• ABOUT THIS EXERCISE: Return verbatim the line containing "cbn [default app" together with all lines that follow it, through the end of the records.

*** Block opens ***

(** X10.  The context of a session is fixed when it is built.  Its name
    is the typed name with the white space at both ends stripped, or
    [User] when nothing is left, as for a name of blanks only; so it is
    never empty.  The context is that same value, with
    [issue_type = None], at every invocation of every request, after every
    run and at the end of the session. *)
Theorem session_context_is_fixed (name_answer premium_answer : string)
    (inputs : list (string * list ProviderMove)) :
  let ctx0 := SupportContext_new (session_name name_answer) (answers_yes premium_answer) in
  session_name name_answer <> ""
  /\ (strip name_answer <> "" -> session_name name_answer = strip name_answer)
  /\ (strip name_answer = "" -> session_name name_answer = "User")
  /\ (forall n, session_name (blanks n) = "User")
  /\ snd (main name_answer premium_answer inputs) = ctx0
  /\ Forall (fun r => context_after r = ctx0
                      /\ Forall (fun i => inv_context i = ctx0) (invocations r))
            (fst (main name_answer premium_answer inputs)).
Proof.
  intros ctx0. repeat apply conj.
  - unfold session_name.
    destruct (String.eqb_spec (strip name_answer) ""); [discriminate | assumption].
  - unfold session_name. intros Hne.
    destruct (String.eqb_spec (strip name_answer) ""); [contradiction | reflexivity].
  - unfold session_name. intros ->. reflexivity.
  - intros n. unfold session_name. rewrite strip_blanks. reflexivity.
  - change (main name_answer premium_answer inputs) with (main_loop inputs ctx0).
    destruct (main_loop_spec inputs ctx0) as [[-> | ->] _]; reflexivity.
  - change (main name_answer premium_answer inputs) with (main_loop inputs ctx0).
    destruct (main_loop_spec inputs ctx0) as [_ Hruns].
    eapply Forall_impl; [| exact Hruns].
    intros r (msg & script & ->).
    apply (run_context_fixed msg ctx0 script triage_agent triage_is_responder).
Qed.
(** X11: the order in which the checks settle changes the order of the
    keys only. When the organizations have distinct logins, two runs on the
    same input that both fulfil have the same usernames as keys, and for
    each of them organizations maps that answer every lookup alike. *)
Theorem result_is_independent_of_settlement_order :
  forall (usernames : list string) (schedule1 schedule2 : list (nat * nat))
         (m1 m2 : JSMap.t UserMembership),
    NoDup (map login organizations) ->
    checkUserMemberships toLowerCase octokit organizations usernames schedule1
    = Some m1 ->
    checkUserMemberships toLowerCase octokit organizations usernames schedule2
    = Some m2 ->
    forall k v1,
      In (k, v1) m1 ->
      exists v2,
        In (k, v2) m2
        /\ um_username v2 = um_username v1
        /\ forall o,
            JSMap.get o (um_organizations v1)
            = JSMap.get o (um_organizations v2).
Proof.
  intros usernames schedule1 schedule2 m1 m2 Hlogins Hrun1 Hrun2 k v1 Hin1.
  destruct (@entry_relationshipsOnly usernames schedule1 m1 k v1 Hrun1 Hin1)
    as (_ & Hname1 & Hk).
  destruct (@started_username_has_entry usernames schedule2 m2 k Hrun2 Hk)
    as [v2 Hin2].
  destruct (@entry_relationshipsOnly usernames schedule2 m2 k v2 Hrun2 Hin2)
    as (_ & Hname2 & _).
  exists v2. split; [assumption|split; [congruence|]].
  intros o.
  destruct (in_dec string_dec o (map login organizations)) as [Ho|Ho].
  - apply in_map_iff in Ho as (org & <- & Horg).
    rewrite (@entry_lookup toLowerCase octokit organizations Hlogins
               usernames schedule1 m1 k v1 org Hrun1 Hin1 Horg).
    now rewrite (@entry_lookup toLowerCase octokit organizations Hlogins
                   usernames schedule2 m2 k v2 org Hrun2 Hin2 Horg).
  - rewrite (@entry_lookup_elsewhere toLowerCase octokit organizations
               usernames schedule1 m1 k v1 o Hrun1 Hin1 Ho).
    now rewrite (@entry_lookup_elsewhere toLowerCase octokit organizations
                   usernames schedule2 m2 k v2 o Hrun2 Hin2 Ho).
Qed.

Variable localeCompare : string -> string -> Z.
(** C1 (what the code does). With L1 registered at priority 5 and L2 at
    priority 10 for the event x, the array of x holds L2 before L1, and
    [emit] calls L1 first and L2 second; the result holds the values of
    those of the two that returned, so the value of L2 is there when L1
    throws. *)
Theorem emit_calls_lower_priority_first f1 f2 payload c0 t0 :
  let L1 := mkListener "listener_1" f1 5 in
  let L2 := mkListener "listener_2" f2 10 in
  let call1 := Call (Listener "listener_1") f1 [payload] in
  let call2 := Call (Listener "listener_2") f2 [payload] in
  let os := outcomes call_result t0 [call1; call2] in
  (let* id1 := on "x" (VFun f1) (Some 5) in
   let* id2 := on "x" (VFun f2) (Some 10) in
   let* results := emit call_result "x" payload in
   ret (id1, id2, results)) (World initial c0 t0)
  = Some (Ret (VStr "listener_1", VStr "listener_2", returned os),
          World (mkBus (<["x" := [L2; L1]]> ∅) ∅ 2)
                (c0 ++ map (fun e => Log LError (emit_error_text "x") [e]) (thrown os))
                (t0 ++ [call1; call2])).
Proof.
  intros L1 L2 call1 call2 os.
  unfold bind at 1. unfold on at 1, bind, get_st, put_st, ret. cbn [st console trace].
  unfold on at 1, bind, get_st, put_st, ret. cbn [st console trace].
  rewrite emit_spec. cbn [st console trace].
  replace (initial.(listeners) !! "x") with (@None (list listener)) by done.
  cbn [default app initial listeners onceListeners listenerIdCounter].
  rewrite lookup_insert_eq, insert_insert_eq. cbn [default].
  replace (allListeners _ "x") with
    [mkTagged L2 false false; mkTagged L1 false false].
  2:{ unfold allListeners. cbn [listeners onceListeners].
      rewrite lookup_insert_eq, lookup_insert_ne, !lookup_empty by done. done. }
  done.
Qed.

*** Block closes ***

• OUTPUT FOR THIS EXERCISE:
  cbn [default app initial listeners onceListeners listenerIdCounter].
  rewrite lookup_insert_eq, insert_insert_eq. cbn [default].
  replace (allListeners _ "x") with
    [mkTagged L2 false false; mkTagged L1 false false].
  2:{ unfold allListeners. cbn [listeners onceListeners].
      rewrite lookup_insert_eq, lookup_insert_ne, !lookup_empty by done. done. }
  done.
Qed.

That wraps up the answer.